→ **Activity**
Below are several entries. Transcribe exactly those lines that fall from the one with "apply Habove. reflexivity." through the one with "keep_07b [[false; false]] [[Some 1%Z; None]] 20", end lines included.

→ **Dataset extract**
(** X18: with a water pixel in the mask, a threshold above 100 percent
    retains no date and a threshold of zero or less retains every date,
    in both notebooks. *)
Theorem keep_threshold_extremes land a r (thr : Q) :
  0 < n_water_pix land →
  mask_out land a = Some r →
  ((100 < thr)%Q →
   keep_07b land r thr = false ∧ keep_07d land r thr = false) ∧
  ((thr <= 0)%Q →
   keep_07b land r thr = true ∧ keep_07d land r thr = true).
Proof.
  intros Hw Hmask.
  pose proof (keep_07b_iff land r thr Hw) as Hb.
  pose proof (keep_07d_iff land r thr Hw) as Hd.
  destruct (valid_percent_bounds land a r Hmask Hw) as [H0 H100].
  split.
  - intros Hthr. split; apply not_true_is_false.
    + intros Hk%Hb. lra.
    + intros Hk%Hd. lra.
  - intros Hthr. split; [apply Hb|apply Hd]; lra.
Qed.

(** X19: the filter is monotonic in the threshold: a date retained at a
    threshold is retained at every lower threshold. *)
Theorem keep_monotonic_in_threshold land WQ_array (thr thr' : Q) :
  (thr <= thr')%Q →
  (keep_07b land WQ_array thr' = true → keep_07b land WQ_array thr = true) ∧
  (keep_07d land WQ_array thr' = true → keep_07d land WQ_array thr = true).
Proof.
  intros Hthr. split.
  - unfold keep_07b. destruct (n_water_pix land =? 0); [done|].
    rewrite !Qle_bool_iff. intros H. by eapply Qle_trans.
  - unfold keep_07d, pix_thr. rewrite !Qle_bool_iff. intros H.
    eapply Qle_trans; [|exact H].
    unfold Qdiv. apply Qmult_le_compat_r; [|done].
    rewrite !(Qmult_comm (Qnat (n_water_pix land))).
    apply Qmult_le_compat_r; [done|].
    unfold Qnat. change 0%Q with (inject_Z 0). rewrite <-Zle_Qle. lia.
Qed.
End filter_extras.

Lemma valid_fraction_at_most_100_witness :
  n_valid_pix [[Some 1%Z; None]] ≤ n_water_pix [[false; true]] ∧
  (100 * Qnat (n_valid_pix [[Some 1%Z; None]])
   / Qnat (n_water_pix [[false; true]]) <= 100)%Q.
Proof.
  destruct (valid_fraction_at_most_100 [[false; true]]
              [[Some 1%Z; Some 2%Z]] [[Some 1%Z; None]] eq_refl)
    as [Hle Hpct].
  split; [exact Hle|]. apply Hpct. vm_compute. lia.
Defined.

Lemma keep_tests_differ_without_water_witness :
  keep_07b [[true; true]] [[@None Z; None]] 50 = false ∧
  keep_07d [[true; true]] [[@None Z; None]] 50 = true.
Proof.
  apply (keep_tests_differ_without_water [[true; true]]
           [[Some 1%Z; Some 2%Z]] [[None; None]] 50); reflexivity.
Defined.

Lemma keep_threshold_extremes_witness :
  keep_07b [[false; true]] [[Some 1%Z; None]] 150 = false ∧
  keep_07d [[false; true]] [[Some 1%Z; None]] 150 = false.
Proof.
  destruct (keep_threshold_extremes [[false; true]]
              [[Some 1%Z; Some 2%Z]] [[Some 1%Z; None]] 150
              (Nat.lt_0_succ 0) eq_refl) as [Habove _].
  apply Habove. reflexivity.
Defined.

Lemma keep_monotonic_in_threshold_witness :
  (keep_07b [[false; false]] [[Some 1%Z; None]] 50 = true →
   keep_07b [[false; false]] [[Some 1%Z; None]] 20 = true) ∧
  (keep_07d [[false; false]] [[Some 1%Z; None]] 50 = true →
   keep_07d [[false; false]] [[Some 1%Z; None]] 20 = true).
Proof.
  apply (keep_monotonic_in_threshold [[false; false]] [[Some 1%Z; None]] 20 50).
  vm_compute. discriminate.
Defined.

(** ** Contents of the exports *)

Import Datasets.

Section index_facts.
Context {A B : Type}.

→ **Response box**
  apply Habove. reflexivity.
Defined.

Lemma keep_monotonic_in_threshold_witness :
  (keep_07b [[false; false]] [[Some 1%Z; None]] 50 = true →
   keep_07b [[false; false]] [[Some 1%Z; None]] 20 = true) ∧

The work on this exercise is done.